# Pass rate



## scottiesei (Jun 22, 2006)

:brick: %38 this time, last time %46 and NCEES took that off their web site so I guess we don't feel bad. What a crock.....


----------



## cdhanners (Jun 22, 2006)

that is one hard test. Liek I said before I took STR I in october and I was not even close to passing. Have you figured out what your score was yet? If not you can use the information they sent to you to find out.

And I agree :wtf:


----------



## scottiesei (Jun 22, 2006)

I had a few people working on it, so far it seems to be about a 67% scaled so I guess I was close.


----------



## rdbse (Jun 22, 2006)

I passed it this time, and I would like to help.

What is you background (experience and eduction)?

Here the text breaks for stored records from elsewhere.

(* ===== verification/WorkerApi.v ===== *)
(** The worker service of the control plane ([internal/workerapi]): who may call
    what for whom ([auth.go]), how wire requests become calls of the store and its
    results become wire responses ([service.go], [leases.go], [acquisition.go],
    [assignments.go], [phases.go], [completion.go]).

    The messages are those of [Protocol]; a [nil] member of a repeated field has
    no counterpart there.  A handler is a state transformer of the database. *)

From stdpp Require Import pretty.
From S2P Require Import Prelude Strings Protocol Control SpecJob Store StoreLeases StoreRecovery.
From S2P Require Import StoreSessions StoreAcquire StoreComplete.
Open Scope Z_scope.

Definition handler (A : Type) : Type := st Db Status A.

Definition status (c : Code) (m : string) : Status := {| code := c; message := m |}.

(** * Errors *)

(** Whether the request's context has ended: the driver's errors wrap it. *)
Inductive ContextState : Type := Live | Canceled | DeadlinePassed.

Definition rpcError (context : ContextState) (e : StoreError) : Status :=
  match e, context with
  | ErrDatabase, Canceled => status Cancelled "REQUEST_CANCELLED"
  | ErrDatabase, DeadlinePassed => status DeadlineExceeded "DEADLINE_EXCEEDED"
  | ErrUnauthorized, _ => status Unauthenticated "UNAUTHORIZED_WORKER"
  | ErrInvalid, _ => status InvalidArgument "INVALID_ARGUMENT"
  | ErrConflict, _ => status AlreadyExists "REQUEST_CONFLICT"
  | ErrSessionActive, _ => status FailedPrecondition "SESSION_ACTIVE"
  | ErrFenced, _ => status FailedPrecondition "SESSION_FENCED"
  | ErrStaleHeartbeat, _ => status Aborted "STALE_HEARTBEAT"
  | ErrNotFound, _ => status NotFound "NOT_FOUND"
  | _, _ => status Unavailable "DATABASE_UNAVAILABLE"
  end.

(** A call of the store within a handler. *)
Definition call {A : Type} (context : ContextState) (m : tx A) : handler A :=
  fun db => match m db with
            | (Ok a, db') => (Ok a, db')
            | (Err e, db') => (Err (rpcError context e), db')
            end.

(** * Binding *)

Inductive WorkerRequest : Type :=
| ForRegister (r : RegisterWorkerRequest)
| ForHeartbeat (r : HeartbeatRequest)
| ForAcquire (r : AcquireWorkRequest)
| ForList (r : ListAssignmentsRequest)
| ForPhase (r : ReportPhaseRequest)
| ForRenew (r : RenewLeasesRequest)
| ForComplete (r : CompleteAttemptRequest).

(** The getters of a missing message give zero values. *)
Definition get_worker (s : option WorkerSession) : string := default EmptyString (ws_worker_id <$> s).
Definition get_session (s : option WorkerSession) : string := default EmptyString (ws_session_id <$> s).
Definition get_authority_worker (a : option AttemptAuthority) : string := default EmptyString (aa_worker_id <$> a).

Definition requestWorkerID (request : WorkerRequest) : string :=
  match request with
  | ForRegister r => rw_worker_id r
  | ForHeartbeat r => get_worker (hb_session r)
  | ForAcquire r => get_worker (Protocol.aw_session r)
  | ForList r => get_worker (la_session r)
  | ForPhase r => get_authority_worker (rp_authority r)
  | ForRenew r => get_worker (rl_session r)
  | ForComplete r => get_authority_worker (ca_authority r)
  end.

Definition bindWorker (request : WorkerRequest) (id : string) : result Status unit :=
  let claimed := requestWorkerID request in
  if is_empty_str claimed then Err (status InvalidArgument "worker identity required")
  else if negb (bool_decide (claimed = id)) then Err (status PermissionDenied "worker identity mismatch")
  else match request with
  | ForHeartbeat r =>
      if existsb (fun e => negb (bool_decide (get_authority_worker (ei_authority e) = id))) (hb_inventory r)
      then Err (status PermissionDenied "inventory host mismatch") else Ok tt
  | ForRenew r =>
      if existsb (fun a => negb (bool_decide (aa_worker_id a = id))
                           || negb (bool_decide (aa_session_id a = get_session (rl_session r)))) (rl_attempts r)
      then Err (status PermissionDenied "renewal host or session mismatch") else Ok tt
  | _ => Ok tt
  end.

(** The first lines of every handler: the identity the interceptor authenticated. *)
Definition bound (identity : option WorkerIdentity) (request : WorkerRequest) : handler WorkerIdentity :=
  let! id := st_lift (ok_or identity (status Unauthenticated "UNAUTHORIZED_WORKER")) in
  let! _ := st_lift (bindWorker request (identity_WorkerID id)) in
  st_ret id.

(** * Conversions *)

Definition from_wire (a : AttemptAuthority) : Authority :=
  {| JobID := aa_job_id a; AttemptID := aa_attempt_id a; Generation := Z.of_N (aa_generation a);
     WorkerID := aa_worker_id a; SessionID := aa_session_id a |}.

(** [uint64] of a generation. *)
Definition to_wire (a : Authority) : AttemptAuthority :=
  {| aa_job_id := JobID a; aa_attempt_id := AttemptID a; aa_generation := Z.to_N (Generation a mod 2 ^ 64);
     aa_worker_id := WorkerID a; aa_session_id := SessionID a |}.

Definition wire_authority (a : option AttemptAuthority) : AttemptAuthority :=
  default {| aa_job_id := EmptyString; aa_attempt_id := EmptyString; aa_generation := 0; aa_worker_id := EmptyString;
             aa_session_id := EmptyString |} a.

(** [time.Time.Sub], saturating; [Duration.Milliseconds], truncating;
    [Time.UnixMilli]. *)
Definition sub_time (t u : Z) : Z := Z.max (- 2 ^ 63) (Z.min (2 ^ 63 - 1) (t - u)).
Definition milliseconds (d : Z) : Z := Z.quot d 1000000.
Definition unix_milli (t : Z) : Z := t / 1000000.

Definition invalid_argument (context : ContextState) : Status := rpcError context ErrInvalid.

Section WorkerApi.
Context `{GoLib}.

(** * Leases *)

Definition lease_result (g : LeaseGrant) : result Status LeaseResult :=
  let invalid := status Internal "INVALID_LEASE_RESULT" in
  let result d lease phase :=
    {| lres_authority := Some (to_wire (grant_Authority g)); lres_decision := Decision_.to_i32 d;
       lres_remaining_ms := lease; lres_server_time_unix_ms := unix_milli (grant_ServerTime g);
       lres_phase_remaining_ms := phase |} in
  if bool_decide (grant_Decision g = Decision_.Unspecified) || (Generation (grant_Authority g) <? 1)
     || (grant_ServerTime g =? zero_time) then Err invalid
  else if bool_decide (grant_Decision g = Decision_.Accepted) then
    let lease := sub_time (grant_LeaseExpiresAt g) (grant_ServerTime g) in
    let phase := milliseconds (sub_time (grant_PhaseDeadline g) (grant_ServerTime g)) in
    if InitialLease <? lease then Err invalid
    else if milliseconds lease <=? 0 then Ok (result Decision_.Fenced 0%N 0%N)
    else if phase <=? 0 then Ok (result Decision_.StopRequested 0%N 0%N)
    else Ok (result Decision_.Accepted (Z.to_N (milliseconds lease)) (Z.to_N phase))
  else Ok (result (grant_Decision g) 0%N 0%N).

Definition leaseResponse (grants : list LeaseGrant) : result Status (list LeaseResult) :=
  if (len grants <? 1)%N || (MaxLeaseRenewalBatch <? len grants)%N
  then Err (status Internal "INVALID_LEASE_RESULT")
  else rmap lease_result grants.

Definition RenewLeases_rpc (context : ContextState) (answer : TxAnswer) (identity : option WorkerIdentity)
  (request : RenewLeasesRequest) (now : Z) : handler (list LeaseResult) :=
  let! id := bound identity (ForRenew request) in
  if (len (rl_attempts request) <? 1)%N || (MaxLeaseRenewalBatch <? len (rl_attempts request))%N
     || existsb (fun a => (I64_MAX <? aa_generation a)%N) (rl_attempts request)
  then st_err (invalid_argument context)
  else
    let! grants := call context (RenewLeases answer id
      {| renew_SessionID := get_session (rl_session request); renew_RequestID := rl_request_id request;
         Attempts := from_wire <$> rl_attempts request |} now) in
    st_lift (leaseResponse grants).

You can reply here or send me a PM.


----------



## scottiesei (Jun 22, 2006)

I'd appreciate all the help I can get. I have a BSCE from UCF. I went through about 1-1/2 years for my masters in structural, stopped to study for the test. I have been working with timber, masonry and some steel for the past 6 or 7 years. Most of my work is residential in nature but I do get a lot of specialty projects, storefront, signs, reatining walls, etc. I got slammed on the bridge stuff as well as some basic structural analysis and int. structures. I was lacking my structural analysis book and mech of materials so I think that had alot to do with it.


----------



## rdbse (Jun 22, 2006)

Well it sounds like you know where you are weakest.

My bridge experience includes one graduate level course using Tonias' book. I would suggest getting a hold of all the bridge references you can find. I have yet to find a good one, but I did go through a hand full of bridge books. Also, get familiar with the AASHTO code sections, so you know where to look for obscure information. Finally, I left all bridge problems until the end of each session and came back to them after I worked through the more familiar problems.

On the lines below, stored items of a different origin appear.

(** C4 (amended): the upload loop of server.js stops at the first file
    whose upload fails (the error is caught and logged by the 'open'
    listener, the later files are not attempted).  [uploadSession] of
    part_001 goes through every listed file: it skips, with a log line, a
    file that no longer exists, attempts every other one, logs each failing
    one by name, and still returns the session id: no aggregate failure is
    surfaced. *)
Theorem upload_failure_policy :
  (forall u s pre f post,
     MemAdapter.readDir (vfiles s) = pre ++ f :: post ->
     (forall x, In x pre -> put_ok u (path_join (sid s) x) = true /\
                            sb_ok u (path_join (sid s) x) = true) ->
     put_ok u (path_join (sid s) f) = false \/
     sb_ok u (path_join (sid s) f) = false ->
     put_paths (log (snd (on_open u s)))
       = put_paths (log s) ++ map (path_join (sid s)) (pre ++ [f])) /\
  (forall o files sessionId,
     files <> [] ->
     fst (Part001.uploadSession o (Some files) sessionId) = Some sessionId /\
     map Part001.outcome_file (snd (Part001.uploadSession o (Some files) sessionId))
       = files /\
     map Part001.outcome_file
         (filter Part001.attempted (snd (Part001.uploadSession o (Some files) sessionId)))
       = filter (Part001.present o) files /\
     map Part001.outcome_file
         (filter Part001.failed (snd (Part001.uploadSession o (Some files) sessionId)))
       = filter (fun file => Part001.present o file
                             && negb (Part001.read_ok o file
                                      && Part001.up_ok o (path_join sessionId file)))
           files).
Proof.
  split.
  - apply on_open_stops.
  - intros o [|f rest] sessionId Hne; [ congruence | ].
    unfold Part001.uploadSession; cbn [fst snd].
    split; [ reflexivity | split; [ | split ] ];
      [ apply upload_each_files | apply upload_each_attempted
      | apply upload_each_failed ].
Qed.

Definition o_up_b_fails : Part001.UpOracle :=
  {| Part001.present := fun _ => true;
     Part001.read_ok := fun _ => true;
     Part001.up_ok := fun p => negb (jstr_eqb p (path_join (js "ab") (js "creds.json"))) |}.

Lemma upload_failure_policy_witness :
  fst (Part001.uploadSession o_up_b_fails
         (Some [js "creds.json"; js "key-1.json"]) (js "ab")) = Some (js "ab") /\
  put_paths (log (snd (on_open u_first_fails (mkSt true vf_two (js "1") []))))
    = [] ++ map (path_join (js "1")) ([] ++ [js "creds.json"]).
Proof.
  split.
  - apply (proj2 upload_failure_policy); discriminate.
  - apply (proj1 upload_failure_policy u_first_fails
             (mkSt true vf_two (js "1") []) [] (js "creds.json")
             [js "key-1.json"]).
    + reflexivity.
    + intros x [].
    + right; reflexivity.
Defined.

End UploadClaims.

(** ** Archiving under the minted session id *)
Module ArchiveClaims.
Import Archive.

Lemma path_join_inj : forall X k1 k2, path_join X k1 = path_join X k2 -> k1 = k2.
Proof.
  intros X k1 k2 H; unfold path_join in H.
  apply app_inv_head in H; apply app_inv_head in H; exact H.
Qed.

I would suggest doing more problems in a test like setting. I found it very hard to focus when the problems are not in a consistent order. If I were to do it over, I would do more problems that were mixed up so I have to switch reference material.

By the way, I work for a consulting structural firm, where we do mostly commerical projects plus some industrial.


----------



## Cinic (Jun 22, 2006)

The SEI exam can be passed with little to no knowledge on bridges. I passed (likely by a slim margin) in OCT 05 without ever having opened an AASHTO manual. It seemed as though some of the highway/bridge problems weren't anything but statics problems. I remember one having to do with a pile group with axial load and moment. They referenced AASHTO but there was really no code needed.

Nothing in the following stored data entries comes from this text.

(** * Cart totals, optimistic cart store and distance-based shipping

    A shallow embedding of the cart-to-order totals pipeline of the
    furniture marketplace:

    - [DistanceUtils]   server/src/utils/distanceUtils.ts
    - [ShippingUtils]   SERVICE/shippingUtils.ts (client fee table)
    - [ShippingTiers7]  the seven-tier client fee table
    - [Binary64]        JavaScript numbers as IEEE 754 doubles
    - [GeocodeResponse] the body of geocodeCity and coordinates that are
                        not finite
    - [CartModel]       the Mongoose cart schema
    - [CartController]  server/src/controllers/cart.controller.ts
    - [CartModel64], [CartController64]
                        addToCart with amounts as doubles and with the
                        failures of its awaited calls
    - [WholeNumbers]    whole-number carts read as carts of doubles
    - [CartStore]       the client-side zustand cart store
    - [CartStoreOps]    its other operations and the cart screen's buttons
    - [ShippingDescriptions], [Mirror], [CartFacts]
                        descriptions, the client list against the server
                        lines, and the notions the further properties are
                        stated with

    Number conventions.  In [CartController] and in the client store,
    currency amounts and quantities are whole numbers in the range where
    JavaScript numbers are exact, and no awaited call fails; they are
    modelled as [Z].  What depends on rounding, on fractions, on NaN or on
    a failing call is stated over [Binary64] and [CartController64], where
    a number is NaN, an infinity or a finite double and every sum and
    product is rounded to the nearest double.  In the fee tables a distance
    is a rational, comparisons being exact.  [DistanceUtils.calculateDistance]
    is the great-circle length over the real numbers rounded to hundredths;
    it stands for the number a quote carries, and nothing is claimed about
    the doubles the source's trigonometry returns. *)

From Stdlib Require Import ZArith QArith Qround Qabs Qreals Reals Lra Lqa Lia
  List String.
From stdpp Require Import gmap strings list fin_maps pretty.

Open Scope Z_scope.

(** ** server/src/utils/distanceUtils.ts *)

Module DistanceUtils.

Record Coordinates := mkCoordinates { latitude : Q; longitude : Q }.

(** The outside world of the shipping quote is the geocoding service.  A
    computation that may await [geocodeCity] is a finite tree whose nodes
    are the lookups it performs, each continuing with whatever the service
    answers ([None] is the source's [null]). *)
Inductive Geo (A : Type) : Type :=
| Ret (a : A)
| Geocode (city : string) (k : option Coordinates -> Geo A).
Arguments Ret {A} a.
Arguments Geocode {A} city k.

Fixpoint bind {A B : Type} (m : Geo A) (f : A -> Geo B) : Geo B :=
  match m with
  | Ret a => f a
  | Geocode city k => Geocode city (fun r => bind (k r) f)
  end.

Notation "'let_await' x := m 'in' f" := (bind m (fun x => f))
  (at level 10, x name, m at level 100, f at level 200).

(** [geocodeCity] resolves to coordinates or to [null]; transport errors
    are caught inside it and folded into [null], so one lookup is one
    event with an optional answer. *)
Definition geocodeCity (city : string) : Geo (option Coordinates) :=
  Geocode city (fun r => Ret r).

(** Running a computation against a service: [service n city] is the
    answer given to the [n]-th lookup when it asks for [city].  The run
    returns the result together with the lookups performed, in order. *)
Fixpoint run {A : Type} (service : nat -> string -> option Coordinates)
    (n : nat) (t : Geo A) : A * list (string * option Coordinates) :=
  match t with
  | Ret a => (a, [])
  | Geocode city k =>
      let r := service n city in
      let '(a, tr) := run service (S n) (k r) in
      (a, (city, r) :: tr)
  end.

Definition toRad (degrees : R) : R := (degrees * (PI / 180))%R.

(** [Math.atan2 y x] on the reals. *)
Definition Math_atan2 (y x : R) : R :=
  if Rlt_dec 0 x then atan (y / x)
  else if Rlt_dec x 0 then
    (if Rle_dec 0 y then atan (y / x) + PI else atan (y / x) - PI)%R
  else if Rlt_dec 0 y then (PI / 2)%R
  else if Rlt_dec y 0 then (- (PI / 2))%R
  else 0%R.

(** [Math.round x] is the integer floor (x + 1/2). *)
Definition Math_round (x : R) : Z := Zfloor (x + / 2).

(** The great-circle length before rounding: [R * c] of the source, over
    the real numbers.  The doubles of the source differ from it in the last
    places, and are NaN where [a] rounds above 1. *)
Definition haversine (coord1 coord2 : Coordinates) : R :=
  let R_ := 6371%R in
  let dLat := toRad (Q2R (latitude coord2) - Q2R (latitude coord1)) in
  let dLon := toRad (Q2R (longitude coord2) - Q2R (longitude coord1)) in
  let a :=
    (sin (dLat / 2) * sin (dLat / 2) +
     cos (toRad (Q2R (latitude coord1))) *
     cos (toRad (Q2R (latitude coord2))) *
     sin (dLon / 2) *
     sin (dLon / 2))%R in
  let c := (2 * Math_atan2 (sqrt a) (sqrt (1 - a)))%R in
  (R_ * c)%R.

(** [Math.round(distance * 100) / 100]: a number of hundredths. *)
Definition calculateDistance (coord1 coord2 : Coordinates) : Q :=
  Qmake (Math_round (haversine coord1 coord2 * 100)) 100.

Definition calculateShippingByDistance (distanceKm : Q) : Z :=
  if Qle_bool distanceKm 10 then 500
  else if Qle_bool distanceKm 25 then 800
  else if Qle_bool distanceKm 50 then 1200
  else if Qle_bool distanceKm 100 then 1800
  else 2500.

Record ShippingInfo := mkShippingInfo { distance : Q; fee : Z }.

(** JavaScript truthiness of an optional number: [undefined] and [0] are
    falsy. *)
Definition truthy (x : option Q) : bool :=
  match x with
  | Some q => negb (Qeq_bool q 0)
  | None => false
  end.

Definition getShippingInfo (sellerCity buyerCity : string)
    (sellerLat sellerLon : option Q) : Geo (option ShippingInfo) :=
  let_await sellerCoords :=
    (match sellerLat, sellerLon with
     | Some lat, Some lon =>
         if truthy sellerLat && truthy sellerLon
         then Ret (Some (mkCoordinates lat lon))
         else geocodeCity sellerCity
     | _, _ => geocodeCity sellerCity
     end) in
  match sellerCoords with
  | None => Ret None
  | Some sellerCoords =>
      let_await buyerCoords := geocodeCity buyerCity in
      match buyerCoords with
      | None => Ret None
      | Some buyerCoords =>
          let distance := calculateDistance sellerCoords buyerCoords in
          let shippingFee := calculateShippingByDistance distance in
          Ret (Some (mkShippingInfo distance shippingFee))
      end
  end.

End DistanceUtils.

(** ** SERVICE/shippingUtils.ts *)

Module ShippingUtils.

Definition calculateShipping (distanceKm : Q) : Z :=
  if Qle_bool distanceKm 10 then 500
  else if Qle_bool distanceKm 25 then 800
  else if Qle_bool distanceKm 50 then 1200
  else if Qle_bool distanceKm 100 then 1800
  else 2500.

End ShippingUtils.

(** ** The seven-tier client table (a second shippingUtils module) *)

Module ShippingTiers7.

Definition calculateShipping (distanceKm : Q) : Z :=
  if Qle_bool distanceKm 10 then 100
  else if Qle_bool distanceKm 30 then 500
  else if Qle_bool distanceKm 50 then 800
  else if Qle_bool distanceKm 70 then 1200
  else if Qle_bool distanceKm 100 then 1800
  else if Qle_bool distanceKm 200 then 2500
  else 3000.

End ShippingTiers7.

(** ** JavaScript numbers as IEEE 754 doubles *)

Module Binary64.

(** A JavaScript number: NaN, an infinity, or a finite double, given by
    its exact rational value (the operations below produce it in lowest
    terms).  The two zeros are not told apart: nothing modelled here
    divides by zero or reads the sign of a zero. *)
Inductive Number :=
| NaN
| Infinity (negative : bool)
| Finite (q : Q).

(** 2 to the power [e], for any integer [e]. *)
Definition pow2 (e : Z) : Q :=
  if 0 <=? e then inject_Z (2 ^ e) else 1 # Z.to_pos (2 ^ (- e)).

(** The integer part of the binary logarithm of a positive rational. *)
Definition floor_log2 (a : Q) : Z :=
  let l := Z.log2 (Qnum a) - Z.log2 (Zpos (Qden a)) in
  if Qle_bool (pow2 l) a then l else l - 1.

All I'm saying is that if you know the rest of your stuff well, including the statics and materials, you don't have to know the bridge stuff at all in order to pass.

Or I could just be full if shit and able to guess really well. 

John


----------



## rdbse (Jun 22, 2006)

That philisophy may have worked on one or two bridge problems this past exam. With 20% of the exam testing on bridge, that does not seem like a good approach. Why limit your chances on 20% of the exam?

With the currect pass rates, you need all the points you can get.


----------



## Cinic (Jun 24, 2006)

I'll agree that it wasn't the best approach, but I was time constrained. My specific results were for the April 05 exams.

Much of the reason I went that direction was because I was taking SEI and SEII. Here in AZ the SEII exam costs (well a year ago) $475 while the SEI is about half that. When I got into studying and realized that there was no way I was going to learn AASHTO in time for the exam. I concentrated on learning the material that I knew would be on the SEII which also covers 80% of the SEI.

I passed both exams.

I'll admit that I should have started studying months before I did. But I was just making the point that SEI can be passed with little to no knowledge on bridges.

Even further, I think that the OP would be much better served learning his materials and structural analysis over getting a rudimentary education on bridges.

But if you have all the time and motivation you need, learn everything you can.


----------



## rdbse (Jun 25, 2006)

Good points and very impressive on passing both exams. I plan to wait a year before taking SE-II.

It's clear that each person has their own method to the exam. I can only offer what worked for me and hope someone may benefit from my experience.

It also appears the OP knows where they need to improve, so hopefully they will reach success next time using the best method for them.


----------